Sunday, 20 June 2010

Literary comings and goings

Mixed feelings on hearing of the death of Jose Saramago. On the one hand, he wrote one of my all-time favourite novels, was my point-of-entry to modern Portuguese literature, especially the work of Fernando Pessoa, and was responsible for initiating my love of Lisbon. I shall probably pack one of his novels when we go to Sintra this summer.

On the other hand, Saramago was a Stalinist hack who made stupid and hateful comparisons between Israel and Nazi Germany. Yesterday’s obituary in the Guardian only glanced at these matters, noting that Saramago worked for various newspapers after the death of Salazar and that ‘political wranglings’ and the writer’s ‘uncompromised and uncompromising communism’ were partly responsible for his being fired in 1975. In fact, Saramago was deputy director of Diário de Noticias, which had been a fascist organ but was nationalised and became communist-dominated after the revolution. The obituary fails to mention his ruthless attitude to those who failed to follow the party line. In a previous post, I quoted the view of Jorge de Azevedo:

For Saramago, black is black; there were no different viewpoints, no debate. He was hard on people working at the newspaper who were not party members; he made life extremely difficult for them. Because of this, he has a tough image that remains.

There is only the briefest reference in the obituary to Saramago's fervent hatred of Israel. A summary of the contents of his late publication The Notebook describes it as ‘a series of blogs, more often in fact essays, articles and a few rants – against Israel, fundamentalism, George Bush and Silvio Berlusconi – covering the year from September 2008 to August 2009.' But 'rant’ is an inadequate word to describe the author’s comparison of a Palestinian city blockaded by the Israeli army to the Nazi death camp at Auschwitz. He also described Israeli soldiers as ‘experts in cruelty with doctorates in disdain, who look down on the world from the heights of the insolence which is the basis of their education.’ He continued, in words that betrayed an antisemitic as well as anti-Zionist cast of mind: ‘ We can better understand their biblical god when we know his followers. Jehovah or Yaweh or whatever he is called, is a fierce and spiteful god, whom the Israelis always live up to.’

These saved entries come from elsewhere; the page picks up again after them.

Lemma digits_from_nonneg t acc n :
  strconv.digits_from acc t = Some n -> (0 <= acc)%Z -> (0 <= n)%Z.
Proof.
  revert acc. induction t as [|a t IH]; simpl; intros acc.
  - intros [= <-]. done.
  - destruct (is_digit a) eqn:Ha; [|discriminate].
    intros H Hacc. apply (IH _ H). pose proof (is_digit_val _ Ha). lia.
Qed.

(** What [URL.Port] returns for a host with a colon whose tail holds no
    further colon. *)
Lemma url_Port_split sch h t :
  LastIndexByte t ":" = None ->
  url.Port (url.mkURL sch (h +:+ String ":" t)) = if all_digits t then t else "".
Proof.
  intros Ht. unfold url.Port, url.splitHostPort. simpl url.Host.
  rewrite (LastIndexByte_app_None _ _ _ Ht).
  rewrite string_drop_app. simpl url.validOptionalPort.
  destruct (all_digits t) eqn:Hd.
  - replace (string_drop (S (String.length h)) (h +:+ String ":" t)) with t.
    + by destruct (_ && _).
    + clear. induction h; simpl; [by destruct t | done].
  - by destruct (_ && _).
Qed.

Lemma url_Port_no_colon sch host :
  LastIndexByte host ":" = None -> url.Port (url.mkURL sch host) = "".
Proof.
  intros H. unfold url.Port, url.splitHostPort. simpl url.Host. rewrite H.
  by destruct (_ && _).
Qed.

Lemma Atoi_digits t n :
  t <> "" -> strconv.digits_from 0 t = Some n ->
  strconv.Atoi t =
    (if (n >? strconv.max_int64)%Z then (strconv.max_int64, Some (ErrSys ErrRange))
     else (n, None)).
Proof.
  intros Hne Hn. pose proof (digits_from_nonneg _ _ _ Hn ltac:(lia)) as Hpos.
  destruct t as [|a t]; [done |].
  assert (Ha : is_digit a = true).
  { simpl in Hn. by destruct (is_digit a). }
  destruct (is_digit_not_sign _ Ha) as [Hm Hp].
  unfold strconv.Atoi. rewrite Hm, Hp, Hn.
  destruct (n >? strconv.max_int64)%Z; [done |].
  replace (n <? strconv.min_int64)%Z with false; [done |].
  symmetry. apply Z.ltb_ge. unfold strconv.min_int64. lia.
Qed.

Lemma int32_small n : (0 <= n < 2 ^ 31)%Z -> int32 n = n.
Proof.
  intros H. unfold int32. rewrite Z.mod_small; lia.
Qed.

End PortFacts.

(** C10 (as the code has it): [Port] returns 0 when the host of the API URL
    has no colon, when nothing follows its last colon, and when what
    follows is not a decimal number.  When a non-empty digit string [t] of
    value [n] follows the last colon, [Port] returns [n] as Go converts it:
    cut at the largest [int] by [Atoi], then reduced to 32 bits by [int32];
    this is [n] itself whenever [n < 2^31]. *)
Theorem Port_spec (p : peer.Peer) :
  let host := url.Host (peer.apiURL p) in
  (LastIndexByte host ":" = None -> peer.Port p = 0%Z)
  /\ (forall h, host = h +:+ ":" -> peer.Port p = 0%Z)
  /\ (forall h t, host = h +:+ String ":" t -> LastIndexByte t ":" = None ->
        all_digits t = false -> peer.Port p = 0%Z)
  /\ (forall h t n, host = h +:+ String ":" t -> t <> "" ->
        strconv.digits_from 0 t = Some n ->
        peer.Port p = int32 (Z.min n strconv.max_int64)
        /\ ((n < 2 ^ 31)%Z -> peer.Port p = n)).
Proof.
  destruct p as [o i m d ap [sch host] cp cu op ou c]. simpl.
  unfold peer.Port. simpl peer.apiURL.
  split; [|split; [|split]].
  - intros H. by rewrite (url_Port_no_colon _ _ H).
  - intros h ->. by rewrite (url_Port_split sch h "" eq_refl).
  - intros h t -> Ht Hd. rewrite (url_Port_split sch h t Ht), Hd. done.
  - intros h t n -> Hne Hn.
    pose proof (digits_from_all_digits _ _ _ Hn) as Hd.
    rewrite (url_Port_split sch h t (all_digits_no_colon _ Hd)), Hd.
    rewrite (Atoi_digits _ _ Hne Hn).
    pose proof (digits_from_nonneg _ _ _ Hn ltac:(lia)) as Hpos.
    destruct (n >? strconv.max_int64)%Z eqn:Hgt.
    + apply Z.gtb_lt in Hgt. split.
      * by rewrite Z.min_r by lia.
      * unfold strconv.max_int64 in Hgt. lia.
    + assert (Hle : (n <= strconv.max_int64)%Z).
      { destruct (Z.gtb_spec n strconv.max_int64); [discriminate | lia]. }
      split.
      * by rewrite Z.min_l by lia.
      * intros Hs. apply int32_small. lia.
Qed.

(** C10, witness: the usual peer address. *)
Lemma Port_spec_witness : peer.Port Sample.p0 = 7051%Z.
Proof.
  apply (proj2 (proj2 (proj2 (proj2 (Port_spec Sample.p0))) "localhost" "7051" 7051%Z
           eq_refl ltac:(discriminate) eq_refl)).
  vm_compute. reflexivity.
Defined.

(** C10 as the specification states it fails: a port beyond 32 bits comes
    back reduced. *)
Lemma Port_wraps :
  url.Port (peer.apiURL (Sample.peer_at "localhost:4294967297" None)) = "4294967297"
  /\ peer.Port (Sample.peer_at "localhost:4294967297" None) = 1%Z
  /\ ~ (forall p h t n,
          url.Host (peer.apiURL p) = h +:+ String ":" t -> t <> "" ->
          strconv.digits_from 0 t = Some n -> peer.Port p = n).
Proof.
  split; [vm_compute; reflexivity |]. split; [vm_compute; reflexivity |].
  intros H.
  specialize (H (Sample.peer_at "localhost:4294967297" None) "localhost" "4294967297"
                4294967297%Z eq_refl ltac:(discriminate) eq_refl).
  vm_compute in H. discriminate H.
Qed.

(** ** Configuration synthesis *)

Section ConfigFacts.

Import peer.

Lemma as_map_yset_ne (m : ymap) k k' v :
  k <> k' -> as_map (yset k v m) k' = as_map m k'.
Proof.
  intros Hne. unfold as_map, yset.
  rewrite lookup_insert_ne; [done | congruence].
Qed.
(** * Object storage lifecycle of the newspaper archiver

  A shallow embedding of [storage.py] (listing, presigned URLs, single and
  bulk deletion against an S3-compatible store) and of the two retention
  operations of [main.py] ([get_past_papers_from_storage] and
  [cleanup_old_files]), followed by the properties of the retention
  windows, of pagination and of batch deletion.

  Conventions.
  - A [datetime.date] is its proleptic Gregorian ordinal
    ([date.toordinal()]), a [Z] between 1 and 3652059.
  - A [datetime.datetime] is an instant counted in microseconds.
  - The boto3 client is a record of functions over an abstract store;
    every call made through it is written to an event trace.
  - Python exceptions are values of [Exception]; [try ... except] is
    [try_except].
  - The two pagination loops take a [fuel]: a store that never ends its
    listing makes them [Abort], which no handler catches. Against a store
    that serves finitely many pages, enough fuel gives the result.

  Layout: the Python primitives, the client interface and the monad; the
  two modules; the default date format and an in-memory store to run the
  operations on; the vocabulary of the properties; then the facts, first
  about the loops, last about the operations (C1 to C10).

  Further on: the lazily initialised client of [storage.py], the merge
  and the lookups of [config.py], the recipients and the choice of a
  transport of [email_sender.py], with their properties (X1 to X19) after
  those of the operations. *)

From Stdlib Require Import ZArith List String Ascii Bool Lia Permutation.
From Stdlib Require Import DecimalString Sorted.
Import ListNotations.
Local Open Scope Z_scope.

Set Default Proof Using "Type".

(* ===================================================================== *)
(** ** Python primitives used by the two modules *)
(* ===================================================================== *)

Module Py.

(** [s.split(sep)[0]]: the part of [s] before the first [sep], the whole
    of [s] when [sep] does not occur. The index 0 always exists. *)
Fixpoint split_head (sep : ascii) (s : string) : string :=
  match s with
  | EmptyString => EmptyString
  | String c rest =>
      if Ascii.eqb c sep then EmptyString else String c (split_head sep rest)
  end.

(** [sub in s] *)
Fixpoint contains (sub s : string) : bool :=
  String.prefix sub s
  || match s with
     | EmptyString => false
     | String _ rest => contains sub rest
     end.

(** [s.endswith(suffix)] *)
Definition endswith (s suffix : string) : bool :=
  let n := String.length s in
  let m := String.length suffix in
  (m <=? n)%nat && String.eqb (substring (n - m) m s) suffix.

(** Truth value of a string: [if url:] *)
Definition truthy (s : string) : bool := negb (String.eqb s EmptyString).

(** [l.sort(key=key, reverse=True)]: descending, and stable (elements
    with equal keys keep their relative order, also under [reverse]). *)
Section Sort.
Context {A K : Type} (ltb : K -> K -> bool) (key : A -> K).

Fixpoint insert_desc (x : A) (l : list A) : list A :=
  match l with
  | [] => [x]
  | y :: l' =>
      if ltb (key x) (key y) then y :: insert_desc x l' else x :: y :: l'
  end.

Definition sort_desc (l : list A) : list A :=
  fold_right insert_desc [] l.
End Sort.

(** [range(start, stop, step)] for a positive step. *)
Fixpoint range_from (fuel : nat) (start stop step : nat) : list nat :=
  match fuel with
  | O => []
  | S fuel' =>
      if (start <? stop)%nat
      then start :: range_from fuel' (start + step) stop step
      else []
  end.

Definition range (start stop step : nat) : list nat :=
  range_from stop start stop step.

(** [l[i:j]] for non-negative indices. *)
Definition slice {A : Type} (l : list A) (i j : nat) : list A :=
  firstn (j - i) (skipn i l).

(** Dates. [date.min] is ordinal 1 and [date.max] (9999-12-31) ordinal
    3652059; [timedelta] accepts at most 999999999 days either way. An
    out-of-range value raises [OverflowError], here [None]. *)
Definition MINORDINAL : Z := 1.
Definition MAXORDINAL : Z := 3652059.
Definition MAX_DELTA_DAYS : Z := 999999999.

Definition timedelta (days : Z) : option Z :=
  if (- MAX_DELTA_DAYS <=? days) && (days <=? MAX_DELTA_DAYS)
  then Some days else None.

(** [d - timedelta(days=days)] on dates *)
Definition date_sub (d : Z) (days : Z) : option Z :=
  match timedelta days with
  | None => None
  | Some delta =>
      let o := d - delta in
      if (MINORDINAL <=? o) && (o <=? MAXORDINAL) then Some o else None
  end.

(** Instants in microseconds; [datetime.min] is instant 0. *)
Definition US_PER_DAY : Z := 86400000000.
Definition MAX_INSTANT : Z := MAXORDINAL * US_PER_DAY - 1.

(** [t - timedelta(days=days)] on datetimes *)
Definition datetime_sub (t : Z) (days : Z) : option Z :=
  match timedelta days with
  | None => None
  | Some delta =>
      let r := t - delta * US_PER_DAY in
      if (0 <=? r) && (r <=? MAX_INSTANT) then Some r else None
  end.

End Py.

(* ===================================================================== *)
(** ** The S3 client interface (boto3) *)
(* ===================================================================== *)

Module S3.

(** The exception classes the handlers of the two modules tell apart.
    [ClientError] and [NoCredentialsError] come from botocore; the
    others are only ever caught by [except Exception]. *)
Inductive Exception : Type :=
| NoCredentialsError
| ClientError
| PaginationError
| KeyError
| OverflowError
| OtherError.

Definition is_ClientError (e : Exception) : bool :=
  match e with ClientError => true | _ => false end.

Inductive Outcome (A : Type) : Type :=
| Returned (a : A)
| Thrown (e : Exception).
Arguments Returned {A} a.
Arguments Thrown {A} e.

(** One entry of [response['Contents']]. *)
Record Object : Type := mkObject {
  Key : string;
  LastModified : Z;
  Size : Z
}.

(** The response of [list_objects_v2]. ['Contents'] is absent when the
    page carries no key; ['NextContinuationToken'] is present on a
    truncated page. *)
Record ListResponse : Type := mkListResponse {
  Contents : option (list Object);
  IsTruncated : bool;
  NextContinuationToken : option string
}.

Record DeleteError : Type := mkDeleteError {
  ErrorKey : string;
  ErrorMessage : string
}.

(** The response of [delete_objects] with [Quiet=False]. *)
Record DeleteResponse : Type := mkDeleteResponse {
  Deleted : option (list string);
  Errors : option (list DeleteError)
}.

(** The four client methods the module calls. Listing and signing read
    the store; the delete calls may change it. The bucket name is the
    configured one throughout and is left out. *)
Record Client (Store : Type) : Type := mkClient {
  list_objects_v2 :
    Store -> option string -> option string -> Outcome ListResponse;
  generate_presigned_url : Store -> string -> Z -> Outcome string;
  delete_object : Store -> string -> Outcome unit * Store;
  delete_objects : Store -> list string -> Outcome DeleteResponse * Store
}.
Arguments list_objects_v2 {Store} c st prefix token.
Arguments generate_presigned_url {Store} c st key expires_in.
Arguments delete_object {Store} c st key.
Arguments delete_objects {Store} c st batch.

(** What an observer of the store (and of the dry-run log) can see. *)
Inductive Event : Type :=
| ListObjectsV2 (prefix : option string) (token : option string)
| GeneratePresignedUrl (key : string) (expires_in : Z)
| DeleteObject (key : string)
| DeleteObjects (batch : list string)
| LogWouldDelete (key : string).

Definition is_mutation (ev : Event) : bool :=
  match ev with
  | DeleteObject _ | DeleteObjects _ => true
  | _ => false
  end.

End S3.
Import S3.

(* ===================================================================== *)
(** ** A small monad: store, event trace, exceptions *)
(* ===================================================================== *)

(** [Abort] is the model running out of [fuel] in a pagination loop the
  store never ends; no handler catches it. *)
Inductive Res (A : Type) : Type :=
| Val (a : A)
| Raise (e : Exception)
| Abort.
Arguments Val {A} a.
Arguments Raise {A} e.
Arguments Abort {A}.
(** One round of the callbacks, in the journaled world. *)
Lemma sampling_for_journal cbs :
  forall i (self : Importer (World * list event)) w j,
  match sampling_for (journaled_from i cbs) self (w, j) with
  | ForDone self' wj' =>
      exists ss,
        length ss = length cbs
        /\ snd wj' = j ++ tick_journal i ss
        /\ self' = with_queued (map (sample_point (_tags_dict self)) ss) self
  | ForRaised ex self' wj' =>
      exists ss,
        (length ss < length cbs)%nat
        /\ snd wj' = j ++ tick_journal i ss
                       ++ [Called (i + length ss) (Raises ex)]
        /\ self' = with_queued (map (sample_point (_tags_dict self)) ss) self
  | ForBlocked item rest self' wj' =>
      exists ss s,
        (length ss < length cbs)%nat
        /\ snd wj' = j ++ tick_journal i (ss ++ [s])
        /\ item = sample_point (_tags_dict self) s
        /\ self' = with_queued (map (sample_point (_tags_dict self)) ss) self
        /\ rest = journaled_from (i + length ss + 1)
                                 (drop (S (length ss)) cbs)
        /\ qfull (_import_queue self') = true
  end.
Proof.
  induction cbs as [|cb cbs IH]; intros i self w j.
  - cbn [journaled_from sampling_for]. exists [].
    cbn [length tick_journal map snd].
    rewrite app_nil_r, with_queued_nil. auto.
  - cbn [journaled_from sampling_for]. unfold journaled at 1. cbn [fst snd].
    destruct (cb w) as [[[m f]|ex] w1].
    + unfold import_data, _enqueue_measurement, make_point.
      cbn [time_time journaled_world fst snd].
      destruct (time_time w1) as [t w2].
      set (item := mkPoint m (_tags_dict self) (py_int (t * 1000)) f).
      destruct (qput item (_import_queue self)) as [q|] eqn:Eq.
      * rewrite (qput_with_queued _ _ _ Eq).
        specialize (IH (S i) (with_queued [item] self) w2
                       ((j ++ [Called i (Returns (m, f))]) ++ [ClockRead t])).
        destruct (sampling_for (journaled_from (S i) cbs)
                    (with_queued [item] self) _) as [s' wj'|ex s' wj'|it rest s' wj'].
        -- destruct IH as (ss & Hlen & Hj & Hs).
           exists ((m, f, t) :: ss).
           cbn [length tick_journal map snd fst]. split; [lia|]. split.
           ++ rewrite Hj, <- !app_assoc. reflexivity.
           ++ rewrite Hs. apply with_queued_cons.
        -- destruct IH as (ss & Hlen & Hj & Hs).
           exists ((m, f, t) :: ss).
           cbn [length tick_journal map snd fst]. split; [lia|]. split.
           ++ rewrite Hj, <- !app_assoc. cbn [app].
              now rewrite Nat.add_succ_r.
           ++ rewrite Hs. apply with_queued_cons.
        -- destruct IH as (ss & s & Hlen & Hj & Hit & Hs & Hrest & Hfull).
           exists ((m, f, t) :: ss), s.
           cbn [length tick_journal map snd fst app]. split; [lia|]. split.
           ++ rewrite Hj, <- !app_assoc. reflexivity.
           ++ split; [exact Hit|]. split; [rewrite Hs; apply with_queued_cons|].
              split; [|exact Hfull].
              rewrite Hrest. cbn [drop]. f_equal. lia.
      * exists [], (m, f, t).
        cbn [length tick_journal map snd fst app].
        split; [lia|]. split; [now rewrite <- !app_assoc|].
        split; [reflexivity|]. split; [now rewrite with_queued_nil|].
        split; [|exact (qput_blocks _ _ Eq)].
        cbn [skipn]. f_equal. lia.
    + exists []. cbn [length tick_journal map snd fst app].
      split; [lia|]. split.
      * rewrite Nat.add_0_r. reflexivity.
      * now rewrite with_queued_nil.
Qed.
(** A scope of [SetValues] around anything that preserves the slots
    preserves the slots: the deferred function undoes what the loop over
    [new_values] did. *)
Lemma SetValues_scope m gid new_values w fr w1 w2 :
  wf w →
  SetValues_enter m gid new_values w = (fr, w1) →
  preserved w1 w2 →
  preserved w (SetValues_exit m gid fr w2).
Proof.
  intros Hwf Henter (Hv & Hh & Hn).
  destruct (mgr_values w !! (m, gid)) as [st|] eqn:Hst.
  - destruct (SetValues_enter_found m gid new_values w st Hst)
      as (mv & h' & Heq & Hother & Hnew & Hmv).
    rewrite Henter in Heq. injection Heq as -> ->.
    unfold SetValues_exit. cbn [fr_found fr_state fr_vals fr_keys].
    simpl in Hv, Hh, Hn.
    destruct (restore_loop st mv (map_to_list new_values).*1 (heap w2)) as [Ro Rs].
    split_and!; simpl; [done| |done].
    intros a l Hl. destruct (decide (st = l)) as [<-|Hne].
    + apply map_eq. intros j. rewrite Rs.
      destruct (decide (j ∈ (map_to_list new_values).*1)) as [Hj|Hj].
      * apply Hmv. by apply map_to_list_key.
      * rewrite (Hh (m, gid) st Hst), Hnew, lookup_union.
        rewrite map_to_list_key in Hj. apply eq_None_not_Some in Hj. rewrite Hj.
        by destruct (deref (heap w) st !! j).
    + rewrite Ro by done. rewrite (Hh a l Hl). by apply Hother.
  - destruct (SetValues_enter_fresh m gid new_values w Hst)
      as (mv & h' & Heq & Hother & Hnew).
    rewrite Henter in Heq. injection Heq as -> ->.
    unfold SetValues_exit. cbn [fr_found]. simpl in Hv, Hh, Hn.
    split_and!; simpl.
    + rewrite Hv. by apply delete_insert_id.
    + intros a l Hl. destruct Hwf as (H1 & _).
      assert (a ≠ (m, gid)) by congruence.
      rewrite (Hh a l) by (by rewrite lookup_insert_ne).
      apply Hother. specialize (H1 a l Hl). lia.
    + lia.
Qed.

End Scopes.

(** ** Every call leaves the slots of the managers as it found them *)

Section Frame.

Implicit Types (w : world) (m : mgr) (gid : Z) (t : task) (cb : callback).

Lemma EnsureGoroutineId_scoped (f : Z → world → world * outcome) :
  (∀ gid w, wf w → preserved w (f gid w).1 ∧ wf (f gid w).1) →
  scoped (EnsureGoroutineId f).
Proof.
  intros Hf t w Hwf. unfold EnsureGoroutineId, GetGoroutineId.
  destruct t as [gid|]; [by apply Hf|].
  destruct (Acquire (pool w)) as [gid p].
  destruct (Hf gid (set_pool p w)) as [Hp Hwf']; [by apply (wf_same w)|].
  destruct (f gid (set_pool p w)) as [w' o]. simpl in *.
  split; [done|]. by apply (wf_same w').
Qed.

Lemma SetValues_scoped m new_values cb : scoped cb → scoped (SetValues m new_values cb).
Proof.
  intros Hcb t w Hwf. unfold SetValues.
  destruct (size new_values =? 0)%nat; [by apply Hcb|].
  revert t w Hwf. apply EnsureGoroutineId_scoped. intros gid w Hwf.
  pose proof (SetValues_enter_wf m gid new_values w Hwf) as Hwf1.
  destruct (SetValues_enter m gid new_values w) as [fr w1] eqn:Henter.
  simpl in Hwf1. destruct (Hcb (Some gid) w1 Hwf1) as [Hp Hwf2].
  destruct (cb (Some gid) w1) as [w2 o]. simpl in *. split.
  - by eapply SetValues_scope.
  - by apply SetValues_exit_wf.
Qed.
(** Rendering of the result of [Math.floor] inside a template literal (a
    whole number is rendered by its digits when it is below [10^21]). *)
Definition showNumber (x : number) : string :=
  match x with
  | Fin q => showInteger (Qfloor q)
  | Infinity => "Infinity"
  | NegInfinity => "-Infinity"
  | NaN => "NaN"
  end.

(** ** Documents (schema) *)

Inductive Role := USER | ADMIN.

Definition Role_eqb (a b : Role) : bool :=
  match a, b with
  | USER, USER | ADMIN, ADMIN => true
  | _, _ => false
  end.

Inductive Difficulty := EASY | MEDIUM | HARD.

(** The tables of the schema.  In [users], [password] and [updatedAt] are
    optional fields here although the schema declares them required: the
    documents that [syncUser] builds carry neither. *)
Record User := mkUser {
  u__id : Id;
  u_userId : string;
  u_username : string;
  u_email : string;
  u_password : option string;
  u_avatar : option string;
  u_name : option string;
  u_isVerified : bool;
  u_role : Role;
  u_updatedAt : option number;
  u_createdProblems : list Id;
  u_solvedProblems : list Id;
  u_createdContests : list Id;
  u_participatedContests : list Id
}.

Record Problem := mkProblem {
  p__id : Id;
  p_problemId : string;
  p_title : string;
  p_description : string;
  p_creatorId : Id;
  p_testcases : list Id;
  p_contests : list Id;
  p_submissions : list Id;
  p_updatedAt : number;
  p_timeLimit : number;
  p_memoryLimit : number;
  p_difficulty : option Difficulty;
  p_tags : option (list string);
  p_sampleInput : option string;
  p_sampleOutput : option string
}.

Record ProblemStats := mkProblemStats {
  ps__id : Id;
  ps_problemId : Id;
  ps_totalSubmissions : number;
  ps_acceptedSubmissions : number;
  ps_acceptanceRate : number
}.

Record Testcase := mkTestcase {
  t__id : Id;
  t_testcaseId : string;
  t_input : string;
  t_output : string;
  t_isPublic : bool;
  t_problemId : Id
}.

Record ContestProblem := mkContestProblem {
  cp__id : Id;
  cp_contestProblemId : string;
  cp_contestId : Id;
  cp_problemId : Id;
  cp_order : number;
  cp_points : number
}.

Record Contest := mkContest {
  c__id : Id;
  c_contestId : string;
  c_name : string;
  c_description : string;
  c_creatorId : Id;
  c_startTime : number;
  c_endTime : number;
  c_isPublic : bool;
  c_maxSize : number;
  c_problems : list Id;
  c_users : list Id;
  c_updatedAt : number
}.

Record ContestSubmission := mkContestSubmission {
  cs__id : Id;
  cs_contestSubmissionId : string;
  cs_contestId : Id;
  cs_userId : Id;
  cs_problemId : Id;
  cs_submissionId : Id;
  cs_points : number;
  cs_penalty : number;
  cs_submissionTime : number
}.

(** ** The store *)

Record DB := mkDB {
  users : list User;
  problems : list Problem;
  problemStats : list ProblemStats;
  testcases : list Testcase;
  contestProblems : list ContestProblem;
  contests : list Contest;
  contestSubmissions : list ContestSubmission
}.

Definition emptyDB : DB := mkDB [] [] [] [] [] [] [].

(** ** Handlers: state and exceptions *)

Inductive outcome (A : Type) : Type :=
| Return (a : A)
| Throw (message : string).
Arguments Return {A} a.
Arguments Throw {A} message.

Definition Handler (A : Type) : Type := DB -> outcome A * DB.

Definition ret {A : Type} (a : A) : Handler A := fun d => (Return a, d).

Definition throw {A : Type} (message : string) : Handler A :=
  fun d => (Throw message, d).

Definition bind {A B : Type} (m : Handler A) (k : A -> Handler B) : Handler B :=
  fun d =>
    match m d with
    | (Return a, d') => k a d'
    | (Throw e, d') => (Throw e, d')
    end.

Definition read {A : Type} (f : DB -> A) : Handler A := fun d => (Return (f d), d).

Definition write (f : DB -> DB) : Handler unit := fun d => (Return tt, f d).

Declare Scope handler_scope.
Delimit Scope handler_scope with handler.
Notation "x <- m ;; k" := (bind m (fun x => k))
  (at level 61, m at next level, right associativity) : handler_scope.
Notation "m ;;; k" := (bind m (fun _ => k))
  (at level 61, right associativity) : handler_scope.
Local Open Scope handler_scope.

(** [for (const x of xs) { await body(x) }] *)
Fixpoint forEach {A : Type} (xs : list A) (body : A -> Handler unit)
  : Handler unit :=
  match xs with
  | [] => ret tt
  | x :: xs' => body x ;;; forEach xs' body
  end.

(** [await Promise.all(xs.map(f))] for handlers that are awaited in order. *)
Fixpoint mapM {A B : Type} (f : A -> Handler B) (xs : list A)
  : Handler (list B) :=
  match xs with
  | [] => ret []
  | x :: xs' => y <- f x ;; ys <- mapM f xs' ;; ret (y :: ys)
  end.

(** The request context: the authenticated principal as [requireAuth]
    resolves it, the frozen clock, the value of [Math.random()] and its
    rendering [Math.random().toString(36)], and the identifier the store
    assigns to the document this request inserts. *)
Record Ctx := mkCtx {
  ctx_requireAuth : DB -> outcome (option User);
  ctx_now : Z;
  ctx_random : number;
  ctx_random36 : string;
  ctx_newId : Id
}.

(** [requireAuth] is imported from [./users] by the handlers; its body is
    not part of the sources, so its result is a parameter of the context:
    it may throw, or resolve to [{ user }] with [user] possibly [null].
    Queries call it as well as mutations, so it reads the store and does
    not write it. *)
Definition requireAuth (ctx : Ctx) : Handler (option User) :=
  fun d => (ctx_requireAuth ctx d, d).

Definition Date_now (ctx : Ctx) : number := inject_Z (ctx_now ctx).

In other literary news: I can be less equivocal in welcoming the appointment of Geoffrey Hill as the new Oxford professor of poetry. Without wishing to sound elitist, when I heard the news I thought: at least they've given the job to a proper poet. When I was a student, it felt as though Hill's Mercian Hymns had been written to appeal to all of my youthful enthusiasms: the history of early England, modernism, sacramental Christianity. And to someone whose socialism had been sparked by reading Ruskin, the twenty-fifth section of the sequence had a particular resonance:


Brooding on the eightieth letter of Fors Clavigera, I speak this in

memory of my grandmother, whose childhood and prime womanhood were spent

in the nailer's darg.


The nailshop stood back of the cottage, by the fold. It reeked stale

mineral sweat. Sparks had furred its low roof. In dawn-light the

troughed water floated a damson-bloom of dust ---

not to be shaken by posthumous clamour. It is one thing to celebrate the

'quick forge', another to cradle a face hare-lipped by the searing wire.


Brooding on the eightieth letter of Fors Clavigera, I speak this in

memory of my grandmother, whose childhood and prime womanhood were spent

in the nailer's darg.

1 comment:

Minnie said...

Admire your capacity for objectivity, Martin - can't cope very well with absolutism in any of its forms so would give S a miss ...
Hadn't even heard of Hill, let alone his poetry; thanks for reminder/example, now off to attempt to complete education.